When a prominent man dies, we are anxious to get his last words 
and acts. We ask, "What did he do? What were his last words and 
acts?" The last act of the Son of God was to save a sinner. He 
commenced his ministry by saving sinners, and ended it by saving this poor 
thief.... He was on the borders of hell, and Christ snatched him from the 
grasp of Satan.... D. L. Moody [Spirit Filled Life Devotional SB] 

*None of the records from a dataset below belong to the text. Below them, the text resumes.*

(** [add], over what was [seen] and [all]. *)
Definition add_backend (st : gset string * list backendRef) (b : option IngressBackend)
    : option backendRef * (gset string * list backendRef) :=
  match b with
  | Some (Some (service, port)) =>
      let ref := mkBackend service port in
      if decide (backend_key ref ∈ st.1) then (Some ref, st)
      else (Some ref, ({[backend_key ref]} ∪ st.1, st.2 ++ [ref]))
  | _ => (None, st)
  end.

Definition rule_paths (rule : IngressRule) : list HTTPIngressPath := opt_or [] (ir_HTTP rule).

Definition collectBackends (ing : Ingress) : option backendRef * list backendRef :=
  let '(default, st) := add_backend (∅, []) (in_DefaultBackend ing) in
  (default,
   (fold_left (λ st rule, fold_left (λ st p, (add_backend st (Some (ip_Backend p))).2) (rule_paths rule) st)
      (in_Rules ing) st).2).

Definition poolName (lbname : string) (b : backendRef) : string :=
  lbname +:+ "_" +:+ br_Service b +:+ "_" +:+ portKey b.

Definition resolveServicePort (svc : Service) (port : ServiceBackendPort) : result ServicePort :=
  match find (λ sp, (bool_decide (bp_Name port ≠ "") && bool_decide (sp_Name sp = bp_Name port)) ||
                    (bool_decide (bp_Name port = "") && bool_decide (sp_Port sp = bp_Number port)))
          (sv_Ports svc) with
  | Some sp => Ok sp
  | None => Err (ErrMsg ("service " +:+ sv_Name svc +:+ " has no port " +:+ go_quote (bp_Name port) +:+
                   "/" +:+ pretty (bp_Number port)))
  end.

(** ** Policies *)
Definition PathTypeExact : string := "Exact".
Definition PathTypePrefix : string := "Prefix".
Definition PathTypeImplementationSpecific : string := "ImplementationSpecific".

Record desiredPolicy := mkDesired {
  dp_Name : string; dp_PoolID : string; dp_Host : string; dp_Path : string; dp_PathType : string }.
#[export] Instance desiredPolicy_eq_dec : EqDecision desiredPolicy.
Proof. solve_decision. Defined.

Definition signature (d : desiredPolicy) : string :=
  dp_Name d +:+ "|" +:+ dp_PoolID d +:+ "|" +:+ dp_Host d +:+ "|" +:+ dp_Path d +:+ "|" +:+ dp_PathType d.

(** The policy of one path, not yet named: none for a resource backend, none
    where there is no pool. *)
Definition desired_path (lbname : string) (poolIDs : gmap string string) (host : string)
    (p : HTTPIngressPath) : option desiredPolicy :=
  match ip_Backend p with
  | None => None
  | Some (service, port) =>
      let poolID := opt_or "" (poolIDs !! poolName lbname (mkBackend service port)) in
      if decide (poolID = "") then None
      else Some (mkDesired "" poolID host (ip_Path p) (opt_or PathTypePrefix (ip_PathType p)))
  end.

Definition unordered_policies (ing : Ingress) (lbname : string) (poolIDs : gmap string string)
    : list desiredPolicy :=
  flat_map (λ rule, omap (desired_path lbname poolIDs (ir_Host rule)) (rule_paths rule)) (in_Rules ing).

(** [sort.SliceStable], by the length of the path, the longest first. *)
Fixpoint insert_longest (d : desiredPolicy) (l : list desiredPolicy) : list desiredPolicy :=
  match l with
  | [] => [d]
  | x :: l' => if decide (String.length (dp_Path d) < String.length (dp_Path x))%nat
               then x :: insert_longest d l' else d :: l
  end.
Fixpoint longest_first (l : list desiredPolicy) : list desiredPolicy :=
  match l with [] => [] | d :: l' => insert_longest d (longest_first l') end.

Definition name_policy (lbname : string) (i : nat) (d : desiredPolicy) : desiredPolicy :=
  mkDesired (lbname +:+ "_l7_" +:+ pretty (Z.of_nat i)) (dp_PoolID d) (dp_Host d) (dp_Path d) (dp_PathType d).

Definition buildDesiredPolicies (ing : Ingress) (lbname : string) (poolIDs : gmap string string)
    : list desiredPolicy :=
  imap (name_policy lbname) (longest_first (unordered_policies ing lbname poolIDs)).

(** *** As Octavia's rules *)
Definition TypeHostName : string := "HOST_NAME".
Definition TypePath : string := "PATH".
Definition CompareTypeEqual : string := "EQUAL_TO".
Definition CompareTypeStartWith : string := "STARTS_WITH".
Definition ActionRedirectToPool : string := "REDIRECT_TO_POOL".

Definition rulesFor (d : desiredPolicy) : list L7Rule :=
  (if decide (dp_Host d ≠ "") then [mkL7Rule TypeHostName CompareTypeEqual (dp_Host d)] else []) ++
  (if decide (dp_Path d ≠ "") then
     [mkL7Rule TypePath (if decide (dp_PathType d = PathTypeExact) then CompareTypeEqual
                         else CompareTypeStartWith) (dp_Path d)]
   else []).

(** The loop of [existingSignature] over a live policy's rules. *)
Definition read_rule (got : desiredPolicy) (rule : L7Rule) : desiredPolicy :=
  if decide (l7_RuleType rule = TypeHostName) then
    mkDesired (dp_Name got) (dp_PoolID got) (l7_Value rule) (dp_Path got) (dp_PathType got)
  else if decide (l7_RuleType rule = TypePath) then
    mkDesired (dp_Name got) (dp_PoolID got) (dp_Host got) (l7_Value rule)
      (if decide (l7_CompareType rule = CompareTypeEqual) then PathTypeExact else PathTypePrefix)
  else got.
Definition read_policy (name pool : string) (rules : list L7Rule) : desiredPolicy :=
  fold_left read_rule rules (mkDesired name pool "" "" "").

(** What the desired policy is on the listener. *)
Definition wanted_row (d : desiredPolicy) : L7PolicyRow :=
  mkL7Row (dp_Name d) ActionRedirectToPool (dp_PoolID d) (rulesFor d).

(** ** What a listener does with a request

    The rules of a policy are ANDed, a policy without rules claims nothing, the
    first policy by position decides, and what none claims goes to the
    listener's default pool ("" for none). *)
Record Request := mkRequest { rq_Host : string; rq_Path : string }.

Definition rule_matches (rq : Request) (rule : L7Rule) : bool :=
  if decide (l7_RuleType rule = TypeHostName) then
    bool_decide (l7_CompareType rule = CompareTypeEqual) && bool_decide (l7_Value rule = rq_Host rq)
  else if decide (l7_RuleType rule = TypePath) then
    if decide (l7_CompareType rule = CompareTypeEqual) then bool_decide (l7_Value rule = rq_Path rq)
    else bool_decide (l7_CompareType rule = CompareTypeStartWith) && has_prefix (rq_Path rq) (l7_Value rule)
  else false.
Definition policy_claims (rq : Request) (p : L7PolicyRow) : bool :=
  negb (bool_decide (lp_rules p = [])) && forallb (rule_matches rq) (lp_rules p).
Definition routed (policies : list L7PolicyRow) (default : string) (rq : Request) : string :=
  match find (policy_claims rq) policies with Some p => lp_RedirectPoolID p | None => default end.

(** ** What Kubernetes says

    A rule without a host serves every host, one with a wildcard host every
    host that has one label in place of the asterisk, any other its own host
    only.  The host is looked at first: of the rules that serve the request's
    host only those of the most specific kind of host count -- a host of its
    own before a wildcard before none.  Of their paths an Exact one is the path,
    a Prefix one covers it element by element, a trailing slash aside; of
    several that match the longest decides, and of two alike an Exact one.
    (A path of type ImplementationSpecific is the implementation's to match; it
    is taken for a Prefix one.) *)
Record Route := mkRoute { rt_Host : string; rt_Path : string; rt_Type : string; rt_Backend : option (string * ServiceBackendPort) }.
Definition k8s_routes (ing : Ingress) : list Route :=
  flat_map (λ rule, map (λ p, mkRoute (ir_Host rule) (ip_Path p) (opt_or PathTypePrefix (ip_PathType p)) (ip_Backend p))
    (rule_paths rule)) (in_Rules ing).

Definition k8s_host (host req : string) : bool :=
  if decide (host = "") then true
  else match drop_prefix "*." host with
  | Some domain =>
      match cut req "." with
      | Some (label, rest) => negb (bool_decide (label = "")) && bool_decide (rest = domain)
      | None => false
      end
  | None => bool_decide (host = req)
  end.
Definition host_rank (host : string) : nat :=
  if decide (host = "") then 0 else if has_prefix host "*." then 1 else 2.

Definition trim_slash (p : string) : string := trim_suffix p "/".
Definition k8s_path (pathType path req : string) : bool :=
  if decide (pathType = PathTypeExact) then bool_decide (req = path)
  else bool_decide (req = trim_slash path) || has_prefix req (trim_slash path +:+ "/").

The conversion of the thief upon the cross, which is an 
illustrious instance of Christ's triumphing over principalities and powers 
even when he seemed to be triumphed over by them. Christ was 
crucified between two thieves, and in them were represented the different 
effects which the cross of Christ would have upon the children of men, 
to whom it would be brought near in the preaching of the gospel. 
They were all malefactors, all guilty before God. Now the cross of 
Christ is to some a savour of life unto life, to others of death unto 
death. (Matthew Henry's Commentary) 

It may have been that while on the cross Jesus had taken 
occasion to acquaint them with the nature of his kingdom. While he might 
have been doing this, one of the malefactors may have continued to 
rail on him while the other became truly penitent. Such a result of 
preaching the gospel would not have been unlike what has often occurred 
since, where, while the gospel has been proclaimed, one has been "taken 
and another left;" one has been melted to repentance, another has 
been more hardened in guilt. (Barnes' Notes) 

The dying criminal had more faith than the rest of Jesus' 
followers put together. Although the disciples continued to love Jesus, 
their hopes for the kingdom were shattered. Most of them had gone into 
hiding. As one of his followers sadly said two days later, "We had hoped 
that he was the one who was going to redeem Israel" (Luke 24:21). By 
contrast, the criminal looked at the man who was dying next to him and 
said, "Jesus, remember me when you come into your kingdom." By all 
appearances, the kingdom was finished. How awe-inspiring is the faith of this 
man who alone saw beyond the present shame to the coming glory! 
[Life Application SB] 

Save our lives. Deliver us from the cross. This man did not seek 
for salvation truly; he asked not to be delivered from his sins; if 
he had, Jesus would also have heard him. Men often, in sickness and 
affliction, call upon God. They are earnest in prayer. They ask of God to 
save them, but it is only to save them from "temporal" death. It is 
not to be saved from their sins, and the consequence is, that when 
God "does" raise them up, they forget their promises, and live as 
they did before, as this robber "would" have done if Jesus had heard 
his prayer and delivered him from the cross. (Barnes' Notes) 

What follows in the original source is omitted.